Ludwig Chang — the recently retired co-founder of COAMC International, a subsidiary of leading state-owned asset management firm China Orient Asset Management — said that insurance companies are already being squeezed.

“Some insurance companies, who shall remain unnamed, have had two or three failed [NYC] transactions,” he said during an event at the China Institute in Lower Manhattan last month. “One was a building on Fifth Avenue that was quite well known.
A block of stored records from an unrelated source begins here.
(** [bsearch] of the C library, as glibc has it. *)
Fixpoint bsearch (fuel l u : nat) (key : stCoSysEnv) (data : list stCoSysEnv) : res (option nat) :=
  if (l <? u) then
    match fuel with
    | O => Fault OutOfFuel
    | S fuel =>
        let idx := (l + u) / 2 in
        p ← at_ idx data;
        match co_sysenv_comp key p with
        | Lt => bsearch fuel l idx key data
        | Gt => bsearch fuel (S idx) u key data
        | Eq => Ok (Some idx)
        end
    end
  else Ok None.

(** ** The functions *)

(** [g_co_sysenv] and the [pvEnv] of each coroutine. *)
Record envs := mkEnvs { g_co_sysenv : option (list stCoSysEnv); pvEnv : gmap nat (list stCoSysEnv) }.

(** Answered here, or passed on to the system. *)
Inductive eout := Done | Value (v : option bytes) | System.

Definition dup_co_sysenv_arr (arr : list stCoSysEnv) : list stCoSysEnv := arr.

(** The coroutine's array, copied when it has none. *)
Definition own_env (self : nat) (g : list stCoSysEnv) (s : envs) : list stCoSysEnv * envs :=
  match pvEnv s !! self with
  | Some arr => (arr, s)
  | None => let arr := dup_co_sysenv_arr g in (arr, mkEnvs (g_co_sysenv s) (<[self := arr]> (pvEnv s)))
  end.

Definition set_own (self : nat) (arr : list stCoSysEnv) (s : envs) : envs := mkEnvs (g_co_sysenv s) (<[self := arr]> (pvEnv s)).
(* ===== verification/OsAsync.v ===== *)
(** [fastcgi/fastcgi_lib/os_unix.cpp]: the table of asynchronous operations, [OS_DoIo] and
    [OS_Close].

    [select], [read] and [write] are answers of the system (a failing [select] ends the
    process and is left out); the completion procedures of the callers are a function of
    the state, and the calls to them are recorded.  The table has two entries for each
    descriptor and is grown by doubling. *)

From Stdlib Require Import ZArith Lia Bool.
From Stdlib.Strings Require Import Byte.
From stdpp Require Import base numbers list gmap option.
From S2P Require Import Prelude.

Local Open Scope Z_scope.

(** ** State *)

(** [AioInfo]: [procPtr] is a procedure of the caller, or null. *)
Record AioInfo := mkAio { procPtr : option nat; clientData : Z; fd : Z; len : Z; offset : Z; inUse : bool }.

Definition no_aio : AioInfo := mkAio None 0 0 0 0 false.

(** The static variables; a null [asyncIoTable] is [None]. *)
Record aio := mkState {
  asyncIoInUse : bool;
  asyncIoTable : option (list AioInfo);
  readFdSet : gset Z; writeFdSet : gset Z;
  readFdSetPost : gset Z; writeFdSetPost : gset Z;
  numRdPosted : Z; numWrPosted : Z; maxFd : Z;
}.

Definition FD_SETSIZE : Z := 1024.
Definition fd_ok (f : Z) : res () := if (0 <=? f) && (f <? FD_SETSIZE) then Ok () else Fault OutOfBounds.

Definition AIO_RD_IX (f : Z) : Z := f * 2.
Definition AIO_WR_IX (f : Z) : Z := f * 2 + 1.

Definition set_table (t : list AioInfo) (s : aio) : aio :=
  mkState (asyncIoInUse s) (Some t) (readFdSet s) (writeFdSet s) (readFdSetPost s) (writeFdSetPost s) (numRdPosted s) (numWrPosted s) (maxFd s).
Definition set_in_use (s : aio) : aio :=
  mkState true (asyncIoTable s) (readFdSet s) (writeFdSet s) (readFdSetPost s) (writeFdSetPost s) (numRdPosted s) (numWrPosted s) (maxFd s).
Definition set_maxFd (m : Z) (s : aio) : aio :=
  mkState (asyncIoInUse s) (asyncIoTable s) (readFdSet s) (writeFdSet s) (readFdSetPost s) (writeFdSetPost s) (numRdPosted s) (numWrPosted s) m.
Definition set_rd (r p : gset Z) (n : Z) (s : aio) : aio :=
  mkState (asyncIoInUse s) (asyncIoTable s) r (writeFdSet s) p (writeFdSetPost s) n (numWrPosted s) (maxFd s).
Definition set_wr (r p : gset Z) (n : Z) (s : aio) : aio :=
  mkState (asyncIoInUse s) (asyncIoTable s) (readFdSet s) r (readFdSetPost s) p (numRdPosted s) n (maxFd s).

Definition table (s : aio) : res (list AioInfo) := match asyncIoTable s with Some t => Ok t | None => Fault OutOfBounds end.

Definition entry (i : Z) (s : aio) : res AioInfo :=
  t ← table s;
  match (if i <? 0 then None else t !! Z.to_nat i) with Some e => Ok e | None => Fault OutOfBounds end.
Definition set_entry (i : Z) (e : AioInfo) (s : aio) : res aio :=
  t ← table s;
  if (i <? 0) || (Z.of_nat (length t) <=? i) then Fault OutOfBounds else Ok (set_table (<[Z.to_nat i := e]> t) s).

(** ** Posting *)

(** The table part of [OS_LibInit]; [asyncIoTableSize] is 16. *)
Definition OS_LibInit (s : aio) : aio :=
  mkState (asyncIoInUse s) (Some (replicate 16 no_aio)) ∅ ∅ ∅ ∅ (numRdPosted s) (numWrPosted s) (maxFd s).

Definition initial : aio := mkState false None ∅ ∅ ∅ ∅ 0 0 (-1).

Definition GrowAsyncTable (t : list AioInfo) : list AioInfo := t ++ replicate (length t) no_aio.

(** [while (index >= asyncIoTableSize) GrowAsyncTable();] *)
Fixpoint grow (fuel : nat) (index : Z) (t : list AioInfo) : res (list AioInfo) :=
  if index <? Z.of_nat (length t) then Ok t else
  match fuel with
  | O => Fault OutOfFuel
  | S fuel => grow fuel index (GrowAsyncTable t)
  end.

(** The common part of [OS_AsyncRead] and [OS_AsyncWrite]. *)
Definition post (index f off l : Z) (proc : nat) (data : Z) (s : aio) : res aio :=
  let s := set_in_use s in
  let s := if maxFd s <? f then set_maxFd f s else s in
  t ← table s;
  t ← grow (Z.to_nat (index + 1)) index t;
  let s := set_table t s in
  e ← entry index s;
  assert_ (negb (inUse e)) ;;
  set_entry index (mkAio (Some proc) data f l off true) s.

Definition OS_AsyncRead (f off l : Z) (proc : nat) (data : Z) (s : aio) : res aio :=
  assert_ (bool_decide (is_Some (asyncIoTable s))) ;;
  s ← post (AIO_RD_IX f) f off l proc data s;
  fd_ok f ;;
  Ok (set_rd ({[ f ]} ∪ readFdSet s) (readFdSetPost s) (numRdPosted s) s).

Definition OS_AsyncWrite (f off l : Z) (proc : nat) (data : Z) (s : aio) : res aio :=
  s ← post (AIO_WR_IX f) f off l proc data s;
  fd_ok f ;;
  Ok (set_wr ({[ f ]} ∪ writeFdSet s) (writeFdSetPost s) (numWrPosted s) s).

(** [STDIN_FILENO] is 0; the table is not grown. *)
Definition OS_AsyncReadStdin (l : Z) (proc : nat) (data : Z) (s : aio) : res aio :=
  let s := set_in_use s in
  e ← entry (AIO_RD_IX 0) s;
  assert_ (negb (inUse e)) ;;
  s ← set_entry (AIO_RD_IX 0) (mkAio (Some proc) data 0 l 0 true) s;
  let s := set_rd ({[ 0 ]} ∪ readFdSet s) (readFdSetPost s) (numRdPosted s) s in
  Ok (if maxFd s <? 0 then set_maxFd 0 s else s).

(** ** Closing *)

Definition unuse (e : AioInfo) : AioInfo := mkAio (procPtr e) (clientData e) (fd e) (len e) (offset e) false.
Definition clear_use (i : Z) (s : aio) : res aio :=
  e ← entry i s;
  if inUse e then set_entry i (unuse e) s else Ok s.

(** What [poll] and [read] answer while what the client still sends is thrown away. *)
Inductive drain_step := PollFails | PollTimeout | ReadSome | ReadEnd | ReadFails.

(** The [do] loop: the answers that are left, [None] when it still waits. *)
Fixpoint drain_client (ss : list drain_step) : option (list drain_step) :=
  match ss with
  | [] => None
  | ReadSome :: ss => drain_client ss
  | _ :: ss => Some ss
  end.

(** The table's part of [OS_Close]. *)
Definition forget_fd (f : Z) (s : aio) : res aio :=
  if asyncIoInUse s then
    fd_ok f ;;
    let s := set_rd (readFdSet s ∖ {[ f ]}) (readFdSetPost s ∖ {[ f ]}) (numRdPosted s) s in
    s ← clear_use (AIO_RD_IX f) s;
    let s := set_wr (writeFdSet s ∖ {[ f ]}) (writeFdSetPost s ∖ {[ f ]}) (numWrPosted s) s in
    s ← clear_use (AIO_WR_IX f) s;
    Ok (if maxFd s =? f then set_maxFd (maxFd s - 1) s else s)
  else Ok s.

Inductive close_end := NotOpen | StillWaiting | Closed (drained : nat).

(** [shut] says that [shutdown(fd, 1)] succeeded. *)
Definition OS_Close (f : Z) (shut : bool) (ss : list drain_step) (s : aio) : res (close_end * aio) :=
  if f =? -1 then Ok (NotOpen, s) else
  s ← forget_fd f s;
  if shut : bool then
    match drain_client ss with
    | None => Ok (StillWaiting, s)
    | Some r => Ok (Closed (length ss - length r), s)
    end
  else Ok (Closed 0, s).

Definition OS_CloseRead (f : Z) (s : aio) : res aio :=
  e ← entry (AIO_RD_IX f) s;
  if inUse e then
    s ← set_entry (AIO_RD_IX f) (unuse e) s;
    Ok (set_rd (readFdSet s ∖ {[ f ]}) (readFdSetPost s) (numRdPosted s) s)
  else Ok s.

(** ** Completion *)

(** A call to a completion procedure, [(procPtr)(clientData, len)]. *)
Record call := Call { c_proc : nat; c_data : Z; c_len : Z }.

Section doio.
(** What [read] and [write] return for a descriptor and a length, and what a completion
    procedure does when it is called with its data and that result. *)
Context (sys_read sys_write : Z → Z → Z) (complete : nat → Z → Z → aio → res aio).

(** The descriptors from 0 to [maxFd] in the order of the loops. *)
Definition fds_upto (m : Z) : list Z := Z.of_nat <$> seq 0 (Z.to_nat (m + 1)).

(** After [select] has left the sets [rd] and [wr]: the completed ones are posted. *)
Fixpoint post_ready (fs : list Z) (rd wr : gset Z) (s : aio) : aio :=
  match fs with
  | [] => s
  | f :: fs =>
      let s := if decide (f ∈ rd) then set_rd (readFdSet s ∖ {[ f ]}) ({[ f ]} ∪ readFdSetPost s) (numRdPosted s + 1) s else s in
      let s := if decide (f ∈ wr) then set_wr (writeFdSet s ∖ {[ f ]}) ({[ f ]} ∪ writeFdSetPost s) (numWrPosted s + 1) s else s in
      post_ready fs rd wr s
  end.

(** One completed operation: the entry is freed, then its procedure is called. *)
Definition finish (e : AioInfo) (i n : Z) (s : aio) : res (list call * aio) :=
  s ← set_entry i (mkAio None (clientData e) (fd e) (len e) (offset e) false) s;
  match procPtr e with
  | Some p => s ← complete p (clientData e) n s; Ok ([Call p (clientData e) n], s)
  | None => Fault OutOfBounds
  end.

Definition complete_read (f : Z) (s : aio) : res (list call * aio) :=
  if decide (f ∈ readFdSetPost s) then
    e ← entry (AIO_RD_IX f) s;
    if inUse e then
      finish e (AIO_RD_IX f) (sys_read (fd e) (len e)) (set_rd (readFdSet s) (readFdSetPost s ∖ {[ f ]}) (numRdPosted s - 1) s)
    else Ok ([], s)
  else Ok ([], s).

Definition complete_write (f : Z) (s : aio) : res (list call * aio) :=
  if decide (f ∈ writeFdSetPost s) then
    e ← entry (AIO_WR_IX f) s;
    if inUse e then
      finish e (AIO_WR_IX f) (sys_write (fd e) (len e)) (set_wr (writeFdSet s) (writeFdSetPost s ∖ {[ f ]}) (numWrPosted s - 1) s)
    else Ok ([], s)
  else Ok ([], s).

(** The last loop; [maxFd] is read again in every turn, a procedure may raise it. *)
Fixpoint dispatch (fuel : nat) (f : Z) (s : aio) : res (list call * aio) :=
  match fuel with
  | O => Ok ([], s)
  | S fuel =>
      if maxFd s <? f then Ok ([], s) else
      '(cr, s) ← complete_read f s;
      '(cw, s) ← complete_write f s;
      '(cs, s) ← dispatch fuel (f + 1) s;
      Ok (cr ++ cw ++ cs, s)
  end.

(** [select]: the subsets of the two sets it leaves. *)
Definition OS_DoIo (select : gset Z → gset Z → gset Z * gset Z) (s : aio) : res (list call * aio) :=
  let s := set_in_use s in
  let upto := list_to_set (fds_upto (maxFd s)) in
  let s :=
    if (numRdPosted s =? 0) && (numWrPosted s =? 0) then
      let '(rd, wr) := select (readFdSet s ∩ upto) (writeFdSet s ∩ upto) in
      post_ready (fds_upto (maxFd s)) rd wr s
    else s in
  if (numRdPosted s =? 0) && (numWrPosted s =? 0) then Ok ([], s) else
  dispatch (Z.to_nat FD_SETSIZE) 0 s.
End doio.

(** ** Invariant *)

(** The operations that wait for [select] and the ones it has completed. *)
Record side (t : list AioInfo) (m : Z) (ix : Z → Z) (sel done_ : gset Z) (n : Z) : Prop := {
  sd_disjoint : sel ## done_;
  sd_count : n = Z.of_nat (base.size done_);
  sd_entry f : f ∈ sel ∪ done_ → 0 ≤ f ≤ m ∧ ∃ e, t !! Z.to_nat (ix f) = Some e ∧ inUse e = true ∧ is_Some (procPtr e);
}.
Lemma readBytes_app b s : readBytes (Z.of_nat (length b)) (b ++ s) = Ok (Some (b, s)).
Proof.
unfold readBytes. rewrite (proj2 (Z.ltb_ge (Z.of_nat (length b)) 0)) by lia. rewrite (proj2 (Z.ltb_ge _ _)) by (rewrite length_app; lia).
by rewrite Nat2Z.id, take_app_length, drop_app_length.
Qed.

Lemma read_many_app {A B} (m : file A) (f : B → A) (enc : B → bytes) xs s :
  (∀ x s, x ∈ xs → m (enc x ++ s) = Ok (Some (f x, s))) → read_many (length xs) m (concat (enc <$> xs) ++ s) = Ok (Some (f <$> xs, s)).
Proof.
induction xs as [|x xs IH]; intros H; [done|]. cbn [length read_many]. unfold fbind. cbn [fmap list_fmap concat]. rewrite <- app_assoc, H by (by left).
cbn [mbind res_bind]. rewrite IH by (intros; apply H; by right). done.
Qed.

Definition type_ok (l : Localtime) : Prop := int32 (gmtOffset l) ∧ 0 ≤ arrbIdx l < 256.

Lemma read_type_app l s : type_ok l → read_type (encode_type l ++ s) = Ok (Some (l, s)).
Proof.
intros [Ho Ha]. unfold read_type, fbind, encode_type. rewrite <- !app_assoc, readInt32_be by done. cbn [mbind res_bind].
rewrite <- (app_comm_cons [] _ (z2b _)), <- (app_comm_cons [] s). cbn [app]. rewrite readUInt8_z2b by (case_match; lia). cbn [mbind res_bind].
rewrite readUInt8_z2b by done. cbn. destruct l as [o [] a]; done.
Qed.
(* ===== verification/FcgxPrintf.v ===== *)
(** [FCGX_VFPrintF] of [fastcgi/fastcgi_lib/fcgiapp.cpp]: formatted output to a stream.

    The variable arguments are a list of typed values, and asking for another type than the
    next one is undefined behaviour.  [sprintf] of the C library, for one conversion, is an
    argument of the model; so is the stream it writes to, with [FCGX_PutStr].  A write past
    the end of a buffer is a [Fault]. *)

From Stdlib Require Import ZArith Lia Bool.
From Stdlib.Strings Require Import Byte.
From stdpp Require Import base numbers list option.
From S2P Require Import Prelude CxxString Fcgx FcgxWriter.

Local Open Scope Z_scope.

(** ** Arguments *)

(** A floating-point value is known by a number and its binary exponent: the absolute value
    is below [2 ^ exp].  For a [double] that is what [frexp] gives; for a [long double],
    [dexp] is what [frexp] gives for the value converted to [double], where one that is
    too large becomes an infinity, whose exponent is unspecified. *)
Inductive varg :=
  | VInt (z : Z) | VLong (z : Z) | VStr (s : option bytes) | VPtr (z : Z)
  | VDouble (v exp : Z) | VLDouble (v exp dexp : Z)
  | VIntPtr (p : nat) | VLongPtr (p : nat) | VShortPtr (p : nat).
(** C12: Standard output of a request carries exactly what was printed.  Take any sequence of
    [putchar], [fputs], [puts], [fwrite] and [printf] calls on the standard output of a FastCGI
    request, where strings are shorter than 2 GiB, an array is not empty, has the size that
    [fwrite] is told and is shorter than 2 GiB, and [printf] gets a format and arguments that
    the reference of C10 formats with a [sprintf] that keeps its documented lengths.  While the
    socket takes the octets, in any portions, each call returns what the C library documents
    (the octet, a non-negative number, the number of elements, the number of octets printed or
    -1 after a malformed specifier), makes its [%n] stores, and adds its text to the output
    stream of the request; the other files, the environment and the request itself stay as they
    were. *)
Theorem stdio_output rd s0 p d p' cs :
  sprintf_ok sprintf → has_output rd s0 p d p' → Forall ocall_ok cs →
  ∃ p'', ocalls cs p' = Ok (oresult <$> cs, p'') ∧ has_output rd s0 p (d ++ concat (omeant <$> cs)) p''.
Proof.
intros Hok Ho Hcs. revert d p' Ho. induction Hcs as [|c cs Hc _ IH]; intros d p' Ho; cbn [ocalls fmap list_fmap concat].
{ exists p'. by rewrite app_nil_r. }
destruct (ocall_run_ok _ _ _ _ _ _ Hok Ho Hc) as (p1 & -> & Ho1). destruct (oresult c). cbn [mbind res_bind].
destruct (IH _ _ Ho1) as (p2 & -> & Ho2). exists p2. by rewrite app_assoc.
Qed.

(** ** Input *)

Definition has_input (out rest : bytes) (p : proc) (d : bytes) : @proc FILE → Prop :=
  stream_is SIn p (stream_holds FCGI_STDIN (reqData (the_request (plib p))) out rest d).
Definition input_over (out rest : bytes) (p : proc) : @proc FILE → Prop :=
  stream_is SIn p (stream_ends FCGI_STDIN (reqData (the_request (plib p))) out rest).

Lemma stream_holds_req t q out rest d st : stream_holds t q out rest d st → req st = q.
Proof. intros (k & c & p & w & now & d' & reply & R & _). by destruct R. Qed.

(** [fread] stores as much as was asked for and is there, and counts whole elements. *)
Lemma fread_ok out rest p d p' size nmemb :
  0 < requestId (reqData (the_request (plib p))) < 2 ^ 16 → isBeginProcessed (reqData (the_request (plib p))) = true →
  0 < size → 0 < nmemb → size * nmemb < 2 ^ 31 → Z.of_nat (length d) < 2 ^ 64 →
  has_input out rest p d p' →
  ∃ p'', on_file SIn (λ fp e, '(n, x, fp, e) ← FCGI_fread C uninit size nmemb fp e; Ok ((n, x), fp, e)) p' =
      Ok ((Z.min nmemb (Z.of_nat (length d) / size), take (Z.to_nat (size * nmemb)) d), p'') ∧
    (if size * nmemb <=? Z.of_nat (length d) then has_input out rest p (drop (Z.to_nat (size * nmemb)) d) p''
     else input_over out rest p p'').
Proof.
intros Hid Hb Hs Hn Hsz Hl Hi. assert (0 < size * nmemb) as Hp by nia.
pose proof (FillBuffProc_source uninit FCGI_STDIN _ out rest ltac:(done) ltac:(done) Hid Hb) as Hsrc.
set (I' := λ st, if size * nmemb <=? Z.of_nat (length d)
  then stream_holds FCGI_STDIN (reqData (the_request (plib p))) out rest (drop (Z.to_nat (size * nmemb)) d) st
  else stream_ends FCGI_STDIN (reqData (the_request (plib p))) out rest st).
destruct (choose_ok SIn (c_fread C size nmemb)
  (λ st, if u64 (size * nmemb) =? 0 then Ok ((0, []), st) else
         '(d, st) ← FCGX_GetStr (FillBuffProc uninit) (s32 (u64 (size * nmemb))) st;
         Ok ((u64 (Z.of_nat (length d)) / size, d), st)) (u64 EOF, []) p p'
  (Z.min nmemb (Z.of_nat (length d) / size), take (Z.to_nat (size * nmemb)) d) _ I' Hi) as (p'' & E & Hst).
{ intros st Hst. assert (u64 (size * nmemb) = size * nmemb) as -> by (unfold u64; rewrite Z.mod_small; lia).
  rewrite s32_id by lia. rewrite (proj2 (Z.eqb_neq (size * nmemb) 0)) by lia.
  destruct (GetStr_ok (size * nmemb) _ _ Hst ltac:(lia)) as (st' & -> & Hst'). cbn [mbind res_bind].
  exists st'. split_and!; [|done|].
  - do 3 f_equal. rewrite length_take. unfold u64. rewrite Z.mod_small by lia.
    rewrite Nat2Z.inj_min, Z2Nat.id by lia.
    destruct (Z.min_spec (size * nmemb) (Z.of_nat (length d))) as [[Hc ->]|[Hc ->]].
    + rewrite Z.mul_comm, Z.div_mul by lia. rewrite Z.min_l; [done|]. apply Z.div_le_lower_bound; lia.
    + rewrite Z.min_r; [done|]. apply Z.div_le_upper_bound; lia.
  - destruct (size * nmemb <=? Z.of_nat (length d)); [by eapply stream_holds_req|by destruct Hst']. }
exists p''. split.
- revert E. unfold on_file, FCGI_fread. destruct (choose _ _ _ _ _) as [[[[z x] fp] e]|]; [|done].
  cbn [mbind res_bind fst snd]. by intros [= -> -> <-].
- revert Hst. unfold I', has_input, input_over. by destruct (size * nmemb <=? Z.of_nat (length d)).
Qed.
I think [that was] the handiwork of the new insurance regulatory regime.”

The hit to insurance companies could spell trouble for the New York market.

With the Chinese buyers on the sidelines it does mean that there are fewer buyers in the market today so that should have a quieting effect on some of the commercial property sales trends,” said Real Capital Analytics’s Jim Costello, although he added that uncertainty over U.S. economic policy and the market cycle played a far bigger role in slowing deals than Chinese regulators.

One investment-sales broker at a major real estate firm, who asked to remain anonymous, said insurance companies have been noticeably absent from the New York market in 2017.

“Groups that were previously active are now on the sidelines,” the source said, noting that the companies still looking to invest are avoiding big, splashy purchases that may raise the ire of regulators.

“If it’s too big, it may raise red flags and raise too much attention,” the source said.

Over the past five or so years, Chinese insurers have been among the most active foreign investors in New York’s real estate market, spending $6.3 billion on real estate in the New York area in 2015 and 2016 alone, according to Real Capital Analytics.

Taiping Asset Management, a subsidiary of Chinese Insurance International Holdings, for example, bought a $229 million stake in Steve Witkoff, Fisher Brothers and Howard Lorber’s condo development at 111 Murray Street in 2015.

Meanwhile Ping An, another insurance giant, launched a U.S. real estate investment arm, also in 2015, and vowed to spend billions over the coming years.

That vow could now be difficult to keep.

Complicating matters is that the head of the Chinese Insurance Regulatory Commission, which oversees the country’s insurance industry, just stepped down.

“We expect that this will trigger a slowdown of offshore investments and in particular direct real estate investments,” said Julian Lin, an analyst at Z-Ben Advisors, a Shanghai-based consultancy.

He said that until a new agency head is installed, “insurers will be less inclined to do these kind of aggressive investments offshore” because they don’t have regulatory clarity and will fear punishments.

Others say they are having trouble raising Chinese cash, a major source of financing for New York projects.

Al Tarar, a former Pricewaterhouse-Coopers executive in China who now heads the financial advisory firm Arcis Capital, said he was about to raise money in China for a $70 million debt fund to invest in Florida when the capital controls threw a wrench into his plans. Ultimately, his partners managed to get money to the U.S. by taking a loan in dollars from a bank and securing it with Chinese assets, but only after a delay.

The capital controls have had “a huge impact on institutional investors,” he said.

Since 2016, Chinese regulators have also made it harder for insurance firms to sell risky, short-term financial products that are bankrolling U.S. real estate investments. The fear is that the companies might be vulnerable to an investor run.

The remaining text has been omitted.